Apache* Spark*

This tutorial describes how to install, configure, and run Apache Spark on Clear Linux* OS. Apache Spark is a fast general-purpose cluster computing system with the following features:

  • Provides high-level APIs in Java*, Scala*, Python*, and R*.
  • Includes an optimized engine that supports general execution graphs.
  • Supports high-level tools including Spark SQL, MLlib, GraphX, and Spark Streaming.

In this tutorial, you will install Spark on a single machine running the master daemon and a worker daemon.

Prerequisites

This tutorial assumes you have installed Clear Linux OS on your host system. For detailed instructions on installing Clear Linux OS on a bare metal system, visit the bare metal installation guide.

Before you install any new packages, update Clear Linux OS with the following command:

sudo swupd update

Install Apache Spark

Apache Spark is included in the big-data-basic bundle. To install the framework, enter:

sudo swupd bundle-add big-data-basic

Configure Apache Spark

  1. Create the configuration directory with the command:

    sudo mkdir /etc/spark
    
  2. Copy the default templates from /usr/share/defaults/spark to /etc/spark with the command:

    sudo cp /usr/share/defaults/spark/* /etc/spark
    

    注解

    Since Clear Linux OS is a stateless system, you should never modify the files under the /usr/share/defaults directory. The software updater overwrites those files.

  3. Copy the template files below to create custom configuration files:

    sudo cp /etc/spark/spark-defaults.conf.template /etc/spark/spark-defaults.conf
    sudo cp /etc/spark/spark-env.sh.template /etc/spark/spark-env.sh
    sudo cp /etc/spark/log4j.properties.template /etc/spark/log4j.properties
    
  4. Edit the /etc/spark/spark-env.sh file and add the SPARK_MASTER_HOST variable. Replace the example address below with your localhost IP address. View your IP address using the hostname -I command.

    SPARK_MASTER_HOST="10.300.200.100"
    

    注解

    This optional step enables the master’s web user interface to view information needed later in this tutorial.

  5. Edit the /etc/spark/spark-defaults.conf file and update the spark.master variable with the SPARK_MASTER_HOST address and port 7077.
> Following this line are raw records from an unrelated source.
(** [s.split(sep)] for a separator of one character. *)
Fixpoint split_on (sep : ascii) (s : string) : list string :=
  match s with
  | EmptyString => [EmptyString]
  | String c r =>
      if ascii_dec c sep then EmptyString :: split_on sep r
      else match split_on sep r with
           | w :: ws => String c w :: ws
           | [] => [String c EmptyString]
           end
  end.

(** [int(digits)] on ASCII decimal digits. *)
Fixpoint decimal (acc : N) (s : string) : N :=
  match s with
  | EmptyString => acc
  | String c r => decimal (10 * acc + (code c - 48)) r
  end.

(** ** Templates *)

Definition is_name_char (c : ascii) : bool := is_alpha c || is_digit c || is_underscore c.

(** A match of [_TEMPLATE] at the start of the text: the name and the rest.  Names are
    maximal because no name character is a brace. *)
Definition template_at (s : string) : option (string * string) :=
  match drop_prefix "{{" s with
  | None => None
  | Some body =>
      let '(name, rest) := span is_name_char body in
      if ENVIRONMENT_NAME_PATTERN name then
        match drop_prefix "}}" rest with
        | Some after => Some (name, after)
        | None => None
        end
      else None
  end.

(** [_WHOLE_TEMPLATE.fullmatch]. *)
Definition whole_template (s : string) : option string :=
  match template_at s with Some (name, EmptyString) => Some name | _ => None end.

Definition missing_variable {A} : res A :=
  Err (WorkflowExecutionError "a required template variable is missing").

Section templates.
  Context `{PyFloat}.

Definition _stringify_template_value (value : pyval) : res string :=
  match value with PStr s => Ok s | _ => dumps false false value end.

(** [_TEMPLATE.sub(replace, value)]: leftmost matches, not overlapping. *)
Fixpoint substitute (fuel : nat) (variables : list (string * pyval)) (s : string) : res string :=
  match fuel with
  | O => Ok s
  | S fuel =>
      match template_at s with
      | Some (name, after) =>
          match kv_get name variables with
          | None => missing_variable
          | Some v =>
              let? text := _stringify_template_value v in
              let? rest := substitute fuel variables after in
              Ok (text ++ rest)%string
          end
      | None =>
          match s with
          | EmptyString => Ok EmptyString
          | String c r => let? rest := substitute fuel variables r in Ok (String c rest)
          end
      end
  end.

Definition render_text (variables : list (string * pyval)) (s : string) : res pyval :=
  match whole_template s with
  | Some name =>
      match kv_get name variables with Some v => Ok v | None => missing_variable end
  | None => let? t := substitute (S (String.length s)) variables s in Ok (PStr t)
  end.

Fixpoint render_templates (variables : list (string * pyval)) (value : pyval) : res pyval :=
  match value with
  | PStr s => render_text variables s
  | PList l =>
      let? l' := (fix go (l : list pyval) : res (list pyval) :=
        match l with
        | [] => Ok []
        | x :: r => let? y := render_templates variables x in let? ys := go r in Ok (y :: ys)
        end) l in
      Ok (PList l')
  | PDict kvs | PFrozenMapping kvs =>
      let? kvs' := (fix go (kvs : list (string * pyval)) : res (list (string * pyval)) :=
        match kvs with
        | [] => Ok []
        | (k, x) :: r =>
            let? y := render_templates variables x in let? ys := go r in Ok ((k, y) :: ys)
        end) kvs in
      Ok (PDict kvs')
  | _ => Ok value
  end.
End templates.

(** ** JSON paths *)

Definition invalid_path {A} : res A := Err (ValueError "invalid JSON path").
Definition is_bracket (c : ascii) : bool := (code c =? 91)%N || (code c =? 93)%N.

(** [re.fullmatch(r"([^\[\]]+)(?:\[([0-9]+)\])?", token)]: the field and the digits. *)
Definition path_token (token : string) : option (string * option string) :=
  let '(field, rest) := span (fun c => negb (is_bracket c)) token in
  if empty_str field then None
  else match drop_prefix "[" rest with
       | None => match rest with EmptyString => Some (field, None) | _ => None end
       | Some body =>
           let '(digits, after) := span is_digit body in
           if empty_str digits || negb (bool_decide (after = "]")) then None
           else Some (field, Some digits)
       end.

(** [current[field]], then [[index]] of the list found there. *)
Definition select (current : pyval) (field : string) (index : option string) : res pyval :=
  match as_mapping current with
  | None => invalid_path
  | Some kvs =>
      match kv_get field kvs with
      | None => Err KeyError
      | Some v =>
          match index with
          | None => Ok v
          | Some digits =>
              match v with
              | PList l =>
                  match l !! N.to_nat (decimal 0 digits) with
                  | Some x => Ok x
                  | None => Err IndexError
                  end
              | _ => invalid_path
              end
          end
      end
  end.

(** One round of the loop of [extract_json_path]. *)
Definition path_step (current : pyval) (token : string) : res pyval :=
  match path_token token with
  | Some (field, index) => select current field index
  | None => invalid_path
  end.

Definition extract_json_path (value : pyval) (path : string) : res pyval :=
  if bool_decide (path = "$") then Ok value
  else match drop_prefix "$." path with
       | None => invalid_path
       | Some rest => rfold path_step value (split_on (ascii_of_N 46) rest)
       end.

(** ** Comparisons *)

(** The order of two code-point sequences. *)
Fixpoint str_compare (a b : string) : comparison :=
  match a, b with
  | EmptyString, EmptyString => Eq
  | EmptyString, String _ _ => Lt
  | String _ _, EmptyString => Gt
  | String c a', String d b' =>
      match (code c ?= code d)%N with Eq => str_compare a' b' | r => r end
  end.

(** Python's [<] and [>] on two values, [None] for a [TypeError].  Sequences compare at
    their first unequal elements. *)
Fixpoint py_compare (a b : pyval) : option comparison :=
  let seq := fix seq (l l' : list pyval) : option comparison :=
    match l, l' with
    | [], [] => Some Eq
    | [], _ => Some Lt
    | _, [] => Some Gt
    | x :: r, y :: r' => if py_eqb x y then seq r r' else py_compare x y
    end in
  match as_number a, as_number b with
  | Some x, Some y => Some (dyadic_compare x y)
  | _, _ =>
      match a, b with
      | PStr s, PStr s' => Some (str_compare s s')
      | PList l, PList l' => seq l l'
      | PTuple l, PTuple l' => seq l l'
      | _, _ => None
      end
  end.

(** Whether [hash(value)] raises. *)
Definition unhashable (v : pyval) : bool :=
  match v with PList _ | PDict _ | PSet _ | PBytearray _ => true | _ => false end.

(** [right in left], [None] for a [TypeError]. *)
Definition py_contains (left right : pyval) : option bool :=
  match left with
  | PStr s => match right with PStr needle => Some (has_substring needle s) | _ => None end
  | PList l | PTuple l => Some (existsb (fun x => py_eqb x right) l)
  | PDict kvs | PFrozenMapping kvs =>
      if unhashable right then None
      else match right with
           | PStr k => Some (match kv_get k kvs with Some _ => true | None => false end)
           | _ => Some false
           end
  | _ => None
  end.

(** [DataFactoryExecutor._compare]: a [TypeError] of the operator is [False].  The
    variables of a workflow are JSON values; sets and bytes do not reach it. *)
Definition _compare (left right : pyval) (operator : string) : res bool :=
  let ordered (test : comparison -> bool) : res bool :=
    Ok (match py_compare left right with Some c => test c | None => false end) in
  if bool_decide (operator = "equals") then Ok (py_eqb left right)
  else if bool_decide (operator = "not_equals") then Ok (negb (py_eqb left right))
  else if bool_decide (operator = "contains") then
    Ok (match py_contains left right with Some b => b | None => false end)
  else if bool_decide (operator = "gt") then
    ordered (fun c => match c with Gt => true | _ => false end)
  else if bool_decide (operator = "gte") then
    ordered (fun c => match c with Lt => false | _ => true end)
  else if bool_decide (operator = "lt") then
    ordered (fun c => match c with Lt => true | _ => false end)
  else if bool_decide (operator = "lte") then
    ordered (fun c => match c with Gt => false | _ => true end)
  else Err (WorkflowExecutionError "unsupported condition operator").

(** * Theorems about templates and JSON paths *)
Open Scope string_scope.
Open Scope list_scope.

(** ** Scanning *)

Lemma drop_prefix_app p s : drop_prefix p (p ++ s)%string = Some s.
Proof.
  induction p as [|c p IH]; [done |]. rewrite append_cons. simpl. by destruct (ascii_dec c c).
Qed.

(** The first character of [s] does not satisfy [p]. *)
Definition stops (p : ascii -> bool) (s : string) : Prop :=
  match s with EmptyString => True | String c _ => p c = false end.

Lemma span_app p a b : all_chars p a = true -> stops p b -> span p (a ++ b)%string = (a, b).
Proof.
  intros Ha Hb. induction a as [|c a IH].
  - rewrite append_empty. destruct b as [|c b]; simpl in *; [done | by rewrite Hb].
  - rewrite append_cons. simpl in *. apply andb_true_iff in Ha as [-> Ha]. by rewrite IH.
Qed.

Lemma variable_name_chars name : ENVIRONMENT_NAME_PATTERN name = true -> all_chars is_name_char name = true.
Proof.
  unfold ENVIRONMENT_NAME_PATTERN, matches_name. destruct name as [|c r]; [done |].
  rewrite !andb_true_iff. intros [[Hc Hr] _]. simpl. apply andb_true_iff. split; [| done].
  unfold is_name_char. destruct (is_alpha c); [done |]. simpl in *. rewrite Hc. apply orb_true_r.
Qed.

(** ** JSON paths *)

(** The text of a path: fields, each with the digits of an optional index. *)
Definition token_text (st : string * option string) : string :=
  match st with
  | (field, None) => field
  | (field, Some digits) => (field ++ "[" ++ digits ++ "]")%string
  end.
Definition path_text (steps : list (string * option string)) : string :=
  ("$." ++ join "." (map token_text steps))%string.

Definition is_dot (c : ascii) : bool := (code c =? 46)%N.
Definition plain_field (c : ascii) : bool := negb (is_bracket c) && negb (is_dot c).

(** A field without brackets and dots, an index of ASCII digits. *)
Definition valid_step (st : string * option string) : bool :=
  negb (empty_str st.1) && all_chars plain_field st.1
  && match st.2 with Some d => negb (empty_str d) && all_chars is_digit d | None => true end.

Lemma path_token_text st : valid_step st = true -> path_token (token_text st) = Some st.
Proof.
  destruct st as [field index]. unfold valid_step, path_token. simpl.
  intros [[Hne%negb_true_iff Hf]%andb_true_iff Hi]%andb_true_iff.
  assert (all_chars (fun c => negb (is_bracket c)) field = true) as Hf'.
  { eapply all_chars_impl; [| exact Hf]. intros c. unfold plain_field. by intros [? _]%andb_true_iff. }
  destruct index as [digits|]; simpl in *.
  - apply andb_true_iff in Hi as [Hd%negb_true_iff Hda].
    rewrite (span_app _ field) by done. rewrite Hne.
    change (match drop_prefix "[" ("[" ++ (digits ++ "]")) with
            | Some body => let '(ds, after) := span is_digit body in
                if empty_str ds || negb (bool_decide (after = "]")) then None else Some (field, Some ds)
            | None => match ("[" ++ (digits ++ "]"))%string with EmptyString => Some (field, None) | _ => None end
            end = Some (field, Some digits)).
    rewrite drop_prefix_app, span_app by done. by rewrite Hd.
  - replace field with (field ++ EmptyString)%string by apply str_app_nil.
    rewrite span_app by done. rewrite str_app_nil. by rewrite Hne.
Qed.

Lemma split_on_plain c w rest :
  all_chars (fun x => negb (is_dot x)) w = true -> code c = 46%N ->
  split_on c (w ++ String c rest)%string = w :: split_on c rest.
Proof.
  intros Hw Hc. induction w as [|x w IH].
  - rewrite append_empty. simpl. by destruct (ascii_dec c c).
  - rewrite append_cons. simpl in *. apply andb_true_iff in Hw as [Hx Hw]. destruct (ascii_dec x c) as [->|].
    + unfold is_dot in Hx. rewrite Hc in Hx. done.
    + by rewrite IH.
Qed.

Lemma split_on_last c w :
  all_chars (fun x => negb (is_dot x)) w = true -> code c = 46%N -> split_on c w = [w].
Proof.
  intros Hw Hc. induction w as [|x w IH]; simpl in *; [done |].
  apply andb_true_iff in Hw as [Hx Hw]. destruct (ascii_dec x c) as [->|].
  - unfold is_dot in Hx. rewrite Hc in Hx. done.
  - by rewrite IH.
Qed.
    spark.master    spark://10.300.200.100:7077
    

Start the master server and a worker daemon

  1. Start the master server using:

    sudo /usr/share/apache-spark/sbin/./start-master.sh
    
  2. Start one worker daemon and connect it to the master using the spark.master variable defined earlier:

    sudo /usr/share/apache-spark/sbin/./start-slave.sh spark://10.300.200.100:7077
    
  3. Open an internet browser and view the worker daemon information using the master’s IP address and port 8080:

    http://10.300.200.100:8080
    

Run the Spark wordcount example

  1. Run the wordcount example using a file on your local host and output the results to a new file with the following command:

    sudo spark-submit /usr/share/apache-spark/examples/src/main/python/wordcount.py ~/Documents/example_file > ~/Documents/results
    
  2. Open an internet browser and view the application information using the master’s IP address and port 8080:

    http://10.300.200.100:8080
    
  3. View the results of the wordcount application in the ~/Documents/results file.

Congratulations!

You successfully installed and set up a standalone Apache Spark cluster. Additionally, you ran a simple wordcount example.